1. The WTO is as democratic as its member governments; and between the members it is ultra-democratic because decisions are taken by consensus — all members have to be persuaded.

2. The rules are written by member governments, no one else has access to the negotiations. However, governments, which are elected democratically by their citizens, do take into account the views of various groups in their societies. How they do that is up to them and their citizens. Governments regularly cite pressure from consumer, environmental, human rights and labour organizations, as well as business. The structure of negotiations also helps governments strike a more equitable balance between various interest groups over a broad range of issues. Before they take effect, WTO rules and agreements are approved by all national parliaments.

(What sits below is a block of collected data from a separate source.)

(* ===== verification/RespReserve.v ===== *)
(** * What the parser reserves

    [parseImpl] of [src/respParser.cpp] reserves the elements of an array when
    it has read the header.  The vectors of the frames are local to the call,
    so they are freed when it returns without a value, and reserved again by the
    call that follows the next read.  How much that is, and that no vector
    ever grows. *)

From S2P Require Import Prelude RespValue RespParser RespReader RespGrammar.

(** The elements that the frames have room for, and those they have. *)
Definition reserved (st : list ArrayFrame) : Z := foldr (fun f acc => capacity f + acc) 0 st.
Definition stored (st : list ArrayFrame) : Z := foldr (fun f acc => zlen (elements f) + acc) 0 st.

Lemma reserved_cons f st : reserved (f :: st) = capacity f + reserved st.
Proof. done. Qed.
Lemma stored_cons f st : stored (f :: st) = zlen (elements f) + stored st.
Proof. done. Qed.

(** The states of the loop of [parseImpl] on [data]. *)
Inductive parse_reach (data : bytes) : PState -> Prop :=
  | parse_start : parse_reach data (mkPState 0 [] defaultRespValue false)
  | parse_next s s' :
      parse_reach data s -> root_ready s = false -> parse_iteration data s = Ok (Next s') ->
      parse_reach data s'.

(** ** The invariant *)

(** The room is for the elements there are and those to come. *)
Definition frame_ok (f : ArrayFrame) : Prop :=
  0 < remaining f /\ capacity f = remaining f + zlen (elements f) /\ capacity f <= kMaxArrayLength.

Record reserve_ok (data : bytes) (s : PState) : Prop := {
  ro_pos : (pos s <= length data)%nat;
  ro_frames : Forall frame_ok (stack s);
  ro_depth : zlen (stack s) <= kMaxNestingDepth;
  ro_stored : stored (stack s) <= Z.of_nat (pos s) }.

(** A value that is attached makes frames disappear, and one element more. *)
Lemma attachValue_reserve v st root st' root' ready :
  Forall frame_ok st -> attachValue v st root = (st', root', ready) ->
  Forall frame_ok st' /\ zlen st' <= zlen st /\ stored st' <= stored st + 1.
Proof.
  revert v. induction st as [|f st IH]; intros v Hok; cbn [attachValue].
  { intros [= <- <- <-]. done. }
  apply Forall_cons in Hok as [(Hr & Hc & Hm) Hok]. unfold kMaxArrayLength in Hm.
  cbn [push_back remaining elements capacity]. pose proof (zlen_nonneg (elements f)) as Hpos.
  assert (Hz : zlen (elements f ++ [v]) = zlen (elements f) + 1) by (rewrite zlen_app, zlen_cons, zlen_nil; lia).
  rewrite u64_small by (unfold two64; lia). destruct (Z.ltb_spec 0 (remaining f - 1)) as [Hlt|Hge].
  - intros [= <- <- <-]. split.
    + apply Forall_cons. split; [|done]. unfold frame_ok, kMaxArrayLength. cbn [remaining elements capacity]. lia.
    + rewrite !zlen_cons, !stored_cons. cbn [elements]. lia.
  - intros H. destruct (IH _ Hok H) as (Hok' & Hl & Hs). rewrite zlen_cons, stored_cons. split; [done|]. lia.
Qed.

(** What is left of a suffix, as a position. *)
Lemma rest_position (data : bytes) s r p :
  drop (pos s) data = p ++ r -> (pos s <= length data)%nat -> (0 < length p)%nat ->
  (pos s < length data - length r <= length data)%nat.
Proof. intros H Hp Hl. apply (f_equal length) in H. rewrite length_drop, length_app in H. lia. Qed.

Lemma reserve_ok_step data s s' :
  reserve_ok data s -> parse_iteration data s = Ok (Next s') -> reserve_ok data s'.
Proof.
  intros [Hp Hf Hd Hs] H. rewrite (parse_iteration_spec _ (drop (pos s) data)) in H by done.
  pose proof (read_item_sound (zlen (stack s)) (drop (pos s) data) _ eq_refl) as Hi.
  destruct (read_item (zlen (stack s)) (drop (pos s) data)) as [| |v r|n r] eqn:Hr; try done; cbn [absorb] in H.
  all: destruct (read_item_rest (zlen (stack s)) (drop (pos s) data) r) as (p & Hrest & Hlen); [by rewrite Hr|].
  all: assert (Hpos : (pos s < length data - length r <= length data)%nat) by
    (apply (rest_position data s r p Hrest Hp); rewrite Hrest, length_app in Hlen; lia).
  - destruct (attachValue v (stack s) (root_value s)) as [[st root] ready] eqn:Ha. injection H as <-.
    destruct (attachValue_reserve _ _ _ _ _ _ Hf Ha) as (Hf' & Hl & Hst). split; cbn [pos stack]; [lia|done|lia..].
  - injection H as <-. destruct Hi as (tok & _ & _ & Hn & Hdepth). split; cbn [pos stack]; [lia| |rewrite zlen_cons; lia|].
    + apply Forall_cons. split; [|done]. unfold frame_ok. cbn [reserve remaining elements capacity].
      change (zlen []) with 0. lia.
    + rewrite stored_cons. cbn [reserve elements]. rewrite zlen_nil. lia.
Qed.

Lemma parse_reach_ok data s : parse_reach data s -> reserve_ok data s.
Proof.
  induction 1 as [|s s' _ IH _ H]; [|by eapply reserve_ok_step].
  split; cbn; [lia|constructor|done|lia].
Qed.

Lemma reserved_bound st : Forall frame_ok st -> 0 <= reserved st <= zlen st * kMaxArrayLength.
Proof.
  induction 1 as [|f st (Hr & Hc & Hm) _ IH]; [done|]. rewrite zlen_cons, reserved_cons.
  pose proof (zlen_nonneg (elements f)). lia.
Qed.

(** ** The worst message *)

(** The header of an array of the largest length. *)
Definition widest : bytes := #"*1048576" ++ crlf.

Definition nested (d : nat) : bytes := concat (replicate d widest).

Lemma nested_app a b : nested (a + b) = nested a ++ nested b.
Proof. unfold nested. by rewrite replicate_add, concat_app. Qed.

Lemma nested_length d : length (nested d) = (10 * d)%nat.
Proof. induction d as [|d IH]; [done|]. unfold nested in *. cbn [replicate concat]. rewrite length_app, IH. cbn. lia. Qed.

(** The state after [k] headers. *)
Definition nested_state (k : nat) : PState :=
  mkPState (10 * k) (replicate k (mkFrame kMaxArrayLength [] kMaxArrayLength)) defaultRespValue false.

Lemma read_widest depth r :
  depth < kMaxNestingDepth -> read_item depth (widest ++ r) = IOpen kMaxArrayLength r.
Proof.
  intros Hd. change (widest ++ r) with ("*"%char :: #"1048576" ++ crlf ++ r).
  cbn [read_item]. rewrite !decide_False, decide_True by done.
  rewrite (read_count_crlf _ _ kMaxArrayLength) by reflexivity.
  apply read_array_header_open; [done|]. lia.
Qed.

Lemma nested_step d k :
  (k < d)%nat -> Z.of_nat d <= kMaxNestingDepth ->
  parse_iteration (nested d) (nested_state k) = Ok (Next (nested_state (S k))).
Proof.
  intros Hk Hd. assert (Hs : drop (10 * k) (nested d) = widest ++ nested (d - S k)).
  { replace d with (k + S (d - S k))%nat at 1 by lia.
    by rewrite nested_app, <- (nested_length k), drop_app_length. }
  rewrite (parse_iteration_spec _ _ (nested_state k) Hs); [|rewrite nested_length; cbn [nested_state pos]; lia].
  cbn [nested_state stack]. rewrite read_widest by (unfold zlen; rewrite length_replicate; lia).
  cbn [absorb stack root_value root_ready]. rewrite !nested_length.
  by replace (10 * d - 10 * (d - S k))%nat with (10 * S k)%nat by lia.
Qed.

Lemma nested_reach d k :
  (k <= d)%nat -> Z.of_nat d <= kMaxNestingDepth -> parse_reach (nested d) (nested_state k).
Proof.
  intros Hk Hd. induction k as [|k IH]; [apply parse_start|].
  apply (parse_next _ (nested_state k)); [apply IH; lia|done|apply nested_step; lia].
Qed.

Lemma reserved_nested k : reserved (stack (nested_state k)) = Z.of_nat k * kMaxArrayLength.
Proof.
  cbn [nested_state stack]. induction k as [|k IH]; [done|]. cbn [replicate].
  rewrite reserved_cons, IH. cbn [capacity]. lia.
Qed.

Lemma nested_waits d :
  Z.of_nat d <= kMaxNestingDepth -> parseImpl (nested d) = Ok (kNeedMoreData, 0%nat, None).
Proof.
  intros Hd. rewrite parseImpl_spec.
  assert (H : forall k st, zlen st + Z.of_nat k <= kMaxNestingDepth -> RespGrammar.read st (nested k) = RMore).
  { induction k as [|k IH]; intros st Hk; [done|]. change (nested (S k)) with (widest ++ nested k).
    rewrite read_eq, read_widest by lia. apply IH. rewrite zlen_cons. lia. }
  by rewrite H.
Qed.

(** C31. What the parser reserves while it works on a message, whole or not.
    At any moment of a call the vectors of the open arrays have room for
    exactly the elements that were announced, so adding one never makes a
    vector grow; the elements they have are no more than the bytes read, and the
    arrays are nested no deeper than [kMaxNestingDepth].  But the room is only
    bounded by [kMaxNestingDepth] times [kMaxArrayLength] - four billion
    elements -, and ten bytes make the parser reserve [kMaxArrayLength]: the
    bound is reached by a message of 40 kilobytes, of which the call consumes
    nothing, so that the next one reserves it all again. *)
Theorem parse_reservation :
  (forall data s, parse_reach data s ->
     Forall (fun f => capacity f = remaining f + zlen (elements f)) (stack s)
     /\ stored (stack s) <= Z.of_nat (pos s) /\ zlen (stack s) <= kMaxNestingDepth
     /\ 0 <= reserved (stack s) <= kMaxNestingDepth * kMaxArrayLength)
  /\ forall d, Z.of_nat d <= kMaxNestingDepth ->
       exists data s, length data = (10 * d)%nat /\ parse_reach data s
         /\ reserved (stack s) = Z.of_nat d * kMaxArrayLength
         /\ parseImpl data = Ok (kNeedMoreData, 0%nat, None).
Proof.
  split.
  - intros data s [_ Hf Hd Hs]%parse_reach_ok.
    split; [eapply Forall_impl; [exact Hf|by intros f (_ & ? & _)]|]. split; [done|]. split; [done|].
    pose proof (reserved_bound _ Hf). unfold kMaxArrayLength in *. lia.
  - intros d Hd. exists (nested d), (nested_state d). split; [apply nested_length|].
    split; [by apply nested_reach|]. split; [apply reserved_nested|by apply nested_waits].
Qed.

3. An immense amount of information is available to the public. The WTO website currently contains over 60,000 official documents available for the public in the three official languages (English, French and Spanish). The vast majority of official documents are published immediately. Few remain restricted, and even then for a maximum of about six months.

Some 200,000 visitors per month make use of the website. They download the equivalent of 80 million pages each month and browse other material explaining WTO affairs.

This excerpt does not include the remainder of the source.